DATASET CONTENT
::::::::

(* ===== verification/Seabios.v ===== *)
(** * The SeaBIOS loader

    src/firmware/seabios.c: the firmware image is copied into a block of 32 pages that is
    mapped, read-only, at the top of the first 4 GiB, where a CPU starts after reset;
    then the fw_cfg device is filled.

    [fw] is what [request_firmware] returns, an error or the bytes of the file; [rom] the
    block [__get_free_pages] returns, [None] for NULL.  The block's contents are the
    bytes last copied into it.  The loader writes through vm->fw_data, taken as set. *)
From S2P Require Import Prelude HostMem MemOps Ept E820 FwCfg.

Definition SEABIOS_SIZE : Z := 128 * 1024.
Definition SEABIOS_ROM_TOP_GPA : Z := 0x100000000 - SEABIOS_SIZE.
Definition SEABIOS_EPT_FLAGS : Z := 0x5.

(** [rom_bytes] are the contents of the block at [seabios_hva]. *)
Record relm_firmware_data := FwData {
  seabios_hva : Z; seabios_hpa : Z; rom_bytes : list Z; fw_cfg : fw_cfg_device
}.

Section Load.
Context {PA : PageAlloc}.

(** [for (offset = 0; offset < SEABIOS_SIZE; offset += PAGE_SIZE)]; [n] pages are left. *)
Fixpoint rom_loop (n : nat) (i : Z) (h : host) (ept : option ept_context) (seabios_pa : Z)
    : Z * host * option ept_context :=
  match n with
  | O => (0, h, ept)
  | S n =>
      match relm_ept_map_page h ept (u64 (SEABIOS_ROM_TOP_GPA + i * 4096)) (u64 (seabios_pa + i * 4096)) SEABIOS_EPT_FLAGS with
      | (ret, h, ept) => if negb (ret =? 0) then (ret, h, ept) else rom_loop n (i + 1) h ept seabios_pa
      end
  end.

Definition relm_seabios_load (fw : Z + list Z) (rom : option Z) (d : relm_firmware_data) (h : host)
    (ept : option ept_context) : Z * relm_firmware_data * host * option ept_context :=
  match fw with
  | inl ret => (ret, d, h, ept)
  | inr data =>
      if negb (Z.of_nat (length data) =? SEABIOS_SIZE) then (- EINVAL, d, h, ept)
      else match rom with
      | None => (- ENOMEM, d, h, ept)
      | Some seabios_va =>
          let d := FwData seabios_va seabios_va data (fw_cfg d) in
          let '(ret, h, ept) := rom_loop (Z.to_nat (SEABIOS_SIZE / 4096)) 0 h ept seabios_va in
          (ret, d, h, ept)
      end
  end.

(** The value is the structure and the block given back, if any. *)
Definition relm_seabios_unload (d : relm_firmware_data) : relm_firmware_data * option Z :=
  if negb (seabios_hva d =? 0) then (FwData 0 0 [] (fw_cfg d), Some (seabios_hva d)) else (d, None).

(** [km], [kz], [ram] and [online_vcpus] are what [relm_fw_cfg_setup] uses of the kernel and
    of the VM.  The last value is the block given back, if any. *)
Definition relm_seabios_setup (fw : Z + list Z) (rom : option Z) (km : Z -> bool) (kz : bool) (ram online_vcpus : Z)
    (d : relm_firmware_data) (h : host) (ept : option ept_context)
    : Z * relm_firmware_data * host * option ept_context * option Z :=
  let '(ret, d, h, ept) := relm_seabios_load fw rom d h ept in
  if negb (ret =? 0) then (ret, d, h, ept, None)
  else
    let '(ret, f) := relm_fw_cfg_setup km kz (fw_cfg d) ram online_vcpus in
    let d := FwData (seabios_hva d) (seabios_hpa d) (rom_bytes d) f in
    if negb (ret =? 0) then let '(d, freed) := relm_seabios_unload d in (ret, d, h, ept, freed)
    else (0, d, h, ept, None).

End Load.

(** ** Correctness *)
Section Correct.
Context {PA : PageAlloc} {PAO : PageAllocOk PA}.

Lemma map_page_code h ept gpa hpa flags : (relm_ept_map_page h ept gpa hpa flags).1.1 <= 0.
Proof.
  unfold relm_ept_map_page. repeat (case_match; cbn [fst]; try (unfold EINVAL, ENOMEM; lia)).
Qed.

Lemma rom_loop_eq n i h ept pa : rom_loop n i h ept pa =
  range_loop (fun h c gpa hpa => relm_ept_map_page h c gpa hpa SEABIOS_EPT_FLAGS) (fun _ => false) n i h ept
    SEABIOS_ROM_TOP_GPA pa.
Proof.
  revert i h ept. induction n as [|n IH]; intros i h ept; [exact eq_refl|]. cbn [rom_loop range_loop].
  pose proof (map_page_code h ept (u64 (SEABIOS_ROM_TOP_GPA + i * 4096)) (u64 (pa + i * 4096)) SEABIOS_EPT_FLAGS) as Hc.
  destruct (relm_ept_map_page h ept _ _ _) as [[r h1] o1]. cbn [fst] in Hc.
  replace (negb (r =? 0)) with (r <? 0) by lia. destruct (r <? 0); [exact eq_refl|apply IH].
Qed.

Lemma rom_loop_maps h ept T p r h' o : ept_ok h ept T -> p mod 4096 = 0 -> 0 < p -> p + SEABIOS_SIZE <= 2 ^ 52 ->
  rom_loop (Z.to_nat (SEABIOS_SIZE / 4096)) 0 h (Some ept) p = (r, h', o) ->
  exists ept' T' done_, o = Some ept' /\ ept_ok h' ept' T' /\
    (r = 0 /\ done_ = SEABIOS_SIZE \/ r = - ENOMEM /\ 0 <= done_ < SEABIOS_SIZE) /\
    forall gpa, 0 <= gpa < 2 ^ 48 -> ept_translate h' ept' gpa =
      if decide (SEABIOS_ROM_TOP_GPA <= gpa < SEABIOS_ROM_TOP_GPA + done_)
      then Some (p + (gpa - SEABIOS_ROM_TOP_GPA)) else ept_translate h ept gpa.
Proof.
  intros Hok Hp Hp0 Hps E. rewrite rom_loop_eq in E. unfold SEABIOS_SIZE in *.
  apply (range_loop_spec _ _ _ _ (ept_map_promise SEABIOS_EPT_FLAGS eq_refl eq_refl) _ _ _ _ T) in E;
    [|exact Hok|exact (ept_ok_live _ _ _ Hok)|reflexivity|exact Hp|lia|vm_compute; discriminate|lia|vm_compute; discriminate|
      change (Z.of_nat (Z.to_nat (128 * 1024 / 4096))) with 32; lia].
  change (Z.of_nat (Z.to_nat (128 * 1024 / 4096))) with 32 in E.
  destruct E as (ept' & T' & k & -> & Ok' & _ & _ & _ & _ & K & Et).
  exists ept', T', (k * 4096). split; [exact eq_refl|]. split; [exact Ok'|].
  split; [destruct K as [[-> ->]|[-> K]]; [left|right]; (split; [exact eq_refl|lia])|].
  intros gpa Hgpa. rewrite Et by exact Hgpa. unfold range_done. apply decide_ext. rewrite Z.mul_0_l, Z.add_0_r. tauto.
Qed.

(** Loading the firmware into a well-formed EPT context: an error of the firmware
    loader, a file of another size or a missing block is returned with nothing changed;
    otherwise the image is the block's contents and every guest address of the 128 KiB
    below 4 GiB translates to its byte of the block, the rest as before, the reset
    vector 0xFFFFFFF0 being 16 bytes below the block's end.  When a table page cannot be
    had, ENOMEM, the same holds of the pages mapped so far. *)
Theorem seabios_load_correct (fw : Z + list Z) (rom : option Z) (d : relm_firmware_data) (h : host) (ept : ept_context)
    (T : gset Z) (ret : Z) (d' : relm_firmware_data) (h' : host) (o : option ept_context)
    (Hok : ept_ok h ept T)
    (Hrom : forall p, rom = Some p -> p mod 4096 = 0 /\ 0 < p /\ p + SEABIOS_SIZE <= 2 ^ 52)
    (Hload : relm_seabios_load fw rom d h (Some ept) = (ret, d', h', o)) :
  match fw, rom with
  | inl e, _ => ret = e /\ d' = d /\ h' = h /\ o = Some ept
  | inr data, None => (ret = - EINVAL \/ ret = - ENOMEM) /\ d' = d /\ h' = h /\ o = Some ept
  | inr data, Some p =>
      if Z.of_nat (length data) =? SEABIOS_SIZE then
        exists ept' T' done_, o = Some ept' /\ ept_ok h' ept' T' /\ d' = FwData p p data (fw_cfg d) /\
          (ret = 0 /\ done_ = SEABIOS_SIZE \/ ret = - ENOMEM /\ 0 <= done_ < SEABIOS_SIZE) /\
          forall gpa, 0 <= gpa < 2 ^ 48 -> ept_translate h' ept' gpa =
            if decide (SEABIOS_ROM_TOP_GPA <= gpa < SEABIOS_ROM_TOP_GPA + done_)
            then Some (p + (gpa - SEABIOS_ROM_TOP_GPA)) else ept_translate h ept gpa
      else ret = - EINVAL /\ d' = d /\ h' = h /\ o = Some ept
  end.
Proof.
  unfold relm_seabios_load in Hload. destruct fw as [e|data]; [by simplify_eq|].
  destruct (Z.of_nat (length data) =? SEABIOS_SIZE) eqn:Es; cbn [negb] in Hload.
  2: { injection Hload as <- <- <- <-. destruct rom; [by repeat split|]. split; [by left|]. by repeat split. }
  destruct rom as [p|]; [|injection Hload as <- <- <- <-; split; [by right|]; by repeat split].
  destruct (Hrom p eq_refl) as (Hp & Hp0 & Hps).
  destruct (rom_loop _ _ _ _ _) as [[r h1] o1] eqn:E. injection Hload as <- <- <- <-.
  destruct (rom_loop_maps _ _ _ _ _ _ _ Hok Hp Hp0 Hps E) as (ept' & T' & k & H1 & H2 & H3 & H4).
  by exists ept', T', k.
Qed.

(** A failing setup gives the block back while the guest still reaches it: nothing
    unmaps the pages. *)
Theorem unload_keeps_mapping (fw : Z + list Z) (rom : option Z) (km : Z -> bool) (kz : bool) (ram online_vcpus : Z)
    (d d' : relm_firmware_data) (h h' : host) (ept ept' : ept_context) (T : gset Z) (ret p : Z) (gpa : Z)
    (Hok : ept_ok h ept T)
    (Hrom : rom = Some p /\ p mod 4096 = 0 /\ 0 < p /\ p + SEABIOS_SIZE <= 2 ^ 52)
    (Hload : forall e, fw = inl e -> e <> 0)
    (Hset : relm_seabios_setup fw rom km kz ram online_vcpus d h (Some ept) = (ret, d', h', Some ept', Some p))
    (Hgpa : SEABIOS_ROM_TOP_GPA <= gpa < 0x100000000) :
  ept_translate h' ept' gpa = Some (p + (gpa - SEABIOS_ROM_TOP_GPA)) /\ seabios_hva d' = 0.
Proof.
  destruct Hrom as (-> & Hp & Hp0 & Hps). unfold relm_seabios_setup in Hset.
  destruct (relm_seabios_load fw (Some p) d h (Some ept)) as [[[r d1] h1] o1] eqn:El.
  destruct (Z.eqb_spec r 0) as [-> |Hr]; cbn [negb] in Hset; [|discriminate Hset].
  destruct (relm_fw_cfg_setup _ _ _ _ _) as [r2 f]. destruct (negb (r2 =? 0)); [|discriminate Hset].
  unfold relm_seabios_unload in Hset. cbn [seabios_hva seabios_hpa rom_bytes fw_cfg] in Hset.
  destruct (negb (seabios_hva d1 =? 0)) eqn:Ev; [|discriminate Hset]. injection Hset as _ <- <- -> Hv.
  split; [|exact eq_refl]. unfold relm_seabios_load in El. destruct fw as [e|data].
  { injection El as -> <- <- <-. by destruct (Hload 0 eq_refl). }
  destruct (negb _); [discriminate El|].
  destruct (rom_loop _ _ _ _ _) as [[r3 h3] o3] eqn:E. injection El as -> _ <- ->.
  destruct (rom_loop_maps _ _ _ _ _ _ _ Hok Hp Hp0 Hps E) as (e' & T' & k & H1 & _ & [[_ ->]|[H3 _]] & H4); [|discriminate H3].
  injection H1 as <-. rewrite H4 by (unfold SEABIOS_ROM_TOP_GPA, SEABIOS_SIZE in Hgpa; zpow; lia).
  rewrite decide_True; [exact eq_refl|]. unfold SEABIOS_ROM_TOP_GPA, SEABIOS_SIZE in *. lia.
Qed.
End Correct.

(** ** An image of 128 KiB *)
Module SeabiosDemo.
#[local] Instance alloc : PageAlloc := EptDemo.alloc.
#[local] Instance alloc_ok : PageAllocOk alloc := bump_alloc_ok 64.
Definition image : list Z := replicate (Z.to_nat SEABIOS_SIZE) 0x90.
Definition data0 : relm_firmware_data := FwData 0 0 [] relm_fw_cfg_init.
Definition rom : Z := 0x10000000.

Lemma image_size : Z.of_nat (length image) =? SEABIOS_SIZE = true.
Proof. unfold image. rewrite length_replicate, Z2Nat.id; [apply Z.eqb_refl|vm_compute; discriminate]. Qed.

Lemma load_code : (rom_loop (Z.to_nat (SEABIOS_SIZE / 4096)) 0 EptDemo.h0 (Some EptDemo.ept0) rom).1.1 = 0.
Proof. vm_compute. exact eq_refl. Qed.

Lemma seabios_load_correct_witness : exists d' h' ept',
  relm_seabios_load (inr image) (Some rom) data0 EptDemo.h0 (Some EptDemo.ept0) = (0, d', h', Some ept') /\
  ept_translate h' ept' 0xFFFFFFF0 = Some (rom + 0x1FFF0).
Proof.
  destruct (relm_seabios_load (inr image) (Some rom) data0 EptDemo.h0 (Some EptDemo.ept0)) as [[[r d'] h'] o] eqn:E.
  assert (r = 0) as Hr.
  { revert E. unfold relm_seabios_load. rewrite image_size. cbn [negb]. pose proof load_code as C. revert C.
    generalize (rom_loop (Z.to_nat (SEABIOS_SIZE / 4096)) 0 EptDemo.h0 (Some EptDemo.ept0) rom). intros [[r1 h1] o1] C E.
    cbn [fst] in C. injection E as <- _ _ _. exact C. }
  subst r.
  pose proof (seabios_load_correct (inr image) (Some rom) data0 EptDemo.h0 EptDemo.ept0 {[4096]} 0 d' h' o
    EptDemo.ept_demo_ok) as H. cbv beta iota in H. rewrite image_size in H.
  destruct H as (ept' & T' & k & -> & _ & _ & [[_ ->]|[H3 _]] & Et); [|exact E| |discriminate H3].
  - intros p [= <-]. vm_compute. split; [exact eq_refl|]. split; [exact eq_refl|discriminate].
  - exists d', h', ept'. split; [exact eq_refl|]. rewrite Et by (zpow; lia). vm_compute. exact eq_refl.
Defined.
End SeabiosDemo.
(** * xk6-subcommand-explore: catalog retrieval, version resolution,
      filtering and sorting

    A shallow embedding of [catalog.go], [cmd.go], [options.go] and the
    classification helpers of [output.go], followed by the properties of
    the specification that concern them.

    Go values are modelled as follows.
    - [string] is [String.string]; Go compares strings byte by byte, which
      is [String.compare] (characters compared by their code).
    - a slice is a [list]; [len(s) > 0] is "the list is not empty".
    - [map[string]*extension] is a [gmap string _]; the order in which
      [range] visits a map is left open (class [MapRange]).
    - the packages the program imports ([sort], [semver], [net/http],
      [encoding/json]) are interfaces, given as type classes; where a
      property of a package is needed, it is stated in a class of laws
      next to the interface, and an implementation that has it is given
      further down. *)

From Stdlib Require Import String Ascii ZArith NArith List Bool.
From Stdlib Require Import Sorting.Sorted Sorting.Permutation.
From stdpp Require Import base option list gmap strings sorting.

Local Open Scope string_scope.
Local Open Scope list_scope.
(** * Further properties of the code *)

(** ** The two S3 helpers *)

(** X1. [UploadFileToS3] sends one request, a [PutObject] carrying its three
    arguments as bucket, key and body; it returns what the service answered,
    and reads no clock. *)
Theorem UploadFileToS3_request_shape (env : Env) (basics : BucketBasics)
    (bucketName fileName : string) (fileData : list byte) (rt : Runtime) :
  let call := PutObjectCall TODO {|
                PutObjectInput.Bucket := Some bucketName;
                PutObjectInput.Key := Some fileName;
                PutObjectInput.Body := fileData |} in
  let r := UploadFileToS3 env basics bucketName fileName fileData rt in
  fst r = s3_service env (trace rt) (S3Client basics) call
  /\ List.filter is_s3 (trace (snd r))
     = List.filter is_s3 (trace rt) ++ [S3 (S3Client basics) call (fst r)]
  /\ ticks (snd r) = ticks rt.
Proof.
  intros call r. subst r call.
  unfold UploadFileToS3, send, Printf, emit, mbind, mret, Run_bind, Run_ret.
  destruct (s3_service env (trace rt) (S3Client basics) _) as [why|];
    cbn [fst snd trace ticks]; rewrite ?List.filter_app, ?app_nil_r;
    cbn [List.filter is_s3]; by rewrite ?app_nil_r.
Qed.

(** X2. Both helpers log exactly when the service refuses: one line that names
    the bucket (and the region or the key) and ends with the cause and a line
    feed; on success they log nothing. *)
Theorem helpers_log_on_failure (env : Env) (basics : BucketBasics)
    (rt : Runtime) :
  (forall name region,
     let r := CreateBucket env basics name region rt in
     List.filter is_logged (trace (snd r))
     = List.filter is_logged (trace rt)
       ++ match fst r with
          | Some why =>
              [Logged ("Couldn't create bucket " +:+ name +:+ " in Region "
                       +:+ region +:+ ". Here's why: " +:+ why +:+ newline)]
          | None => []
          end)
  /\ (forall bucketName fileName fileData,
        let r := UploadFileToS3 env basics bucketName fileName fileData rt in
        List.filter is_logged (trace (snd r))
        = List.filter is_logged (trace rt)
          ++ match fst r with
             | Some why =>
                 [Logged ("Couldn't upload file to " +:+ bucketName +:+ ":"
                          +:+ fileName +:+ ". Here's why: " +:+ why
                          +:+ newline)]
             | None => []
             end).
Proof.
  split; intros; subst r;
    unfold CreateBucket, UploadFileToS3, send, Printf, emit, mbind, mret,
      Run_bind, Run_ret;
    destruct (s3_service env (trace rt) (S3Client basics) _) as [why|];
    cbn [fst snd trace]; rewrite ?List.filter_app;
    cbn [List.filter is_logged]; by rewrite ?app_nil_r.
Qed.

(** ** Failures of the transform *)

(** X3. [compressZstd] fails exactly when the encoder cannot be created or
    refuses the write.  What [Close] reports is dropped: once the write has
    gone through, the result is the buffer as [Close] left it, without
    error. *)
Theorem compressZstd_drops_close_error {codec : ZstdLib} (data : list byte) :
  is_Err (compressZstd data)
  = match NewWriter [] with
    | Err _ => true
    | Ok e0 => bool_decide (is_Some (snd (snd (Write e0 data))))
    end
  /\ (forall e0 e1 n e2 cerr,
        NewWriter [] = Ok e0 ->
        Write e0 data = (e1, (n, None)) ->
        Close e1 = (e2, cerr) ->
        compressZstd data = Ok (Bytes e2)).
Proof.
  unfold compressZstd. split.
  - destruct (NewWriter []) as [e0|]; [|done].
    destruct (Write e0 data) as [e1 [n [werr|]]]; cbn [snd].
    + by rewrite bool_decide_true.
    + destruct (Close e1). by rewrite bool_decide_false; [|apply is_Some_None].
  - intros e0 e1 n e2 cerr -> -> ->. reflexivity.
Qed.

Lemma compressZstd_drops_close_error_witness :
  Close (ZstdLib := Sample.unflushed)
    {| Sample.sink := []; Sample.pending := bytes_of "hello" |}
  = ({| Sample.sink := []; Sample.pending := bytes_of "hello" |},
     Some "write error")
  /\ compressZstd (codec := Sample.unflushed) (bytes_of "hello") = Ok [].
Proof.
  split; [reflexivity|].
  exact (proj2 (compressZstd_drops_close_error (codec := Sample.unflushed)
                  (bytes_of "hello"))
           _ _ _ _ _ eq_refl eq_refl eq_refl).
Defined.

::::::::

REQUIRED ACTION
When a line among the entries above contains "left", copy it.

WRITTEN SOLUTION
(** [for (offset = 0; offset < SEABIOS_SIZE; offset += PAGE_SIZE)]; [n] pages are left. *)
  split; [destruct K as [[-> ->]|[-> K]]; [left|right]; (split; [exact eq_refl|lia])|].
  2: { injection Hload as <- <- <- <-. destruct rom; [by repeat split|]. split; [by left|]. by repeat split. }
      [range] visits a map is left open (class [MapRange]).
    gone through, the result is the buffer as [Close] left it, without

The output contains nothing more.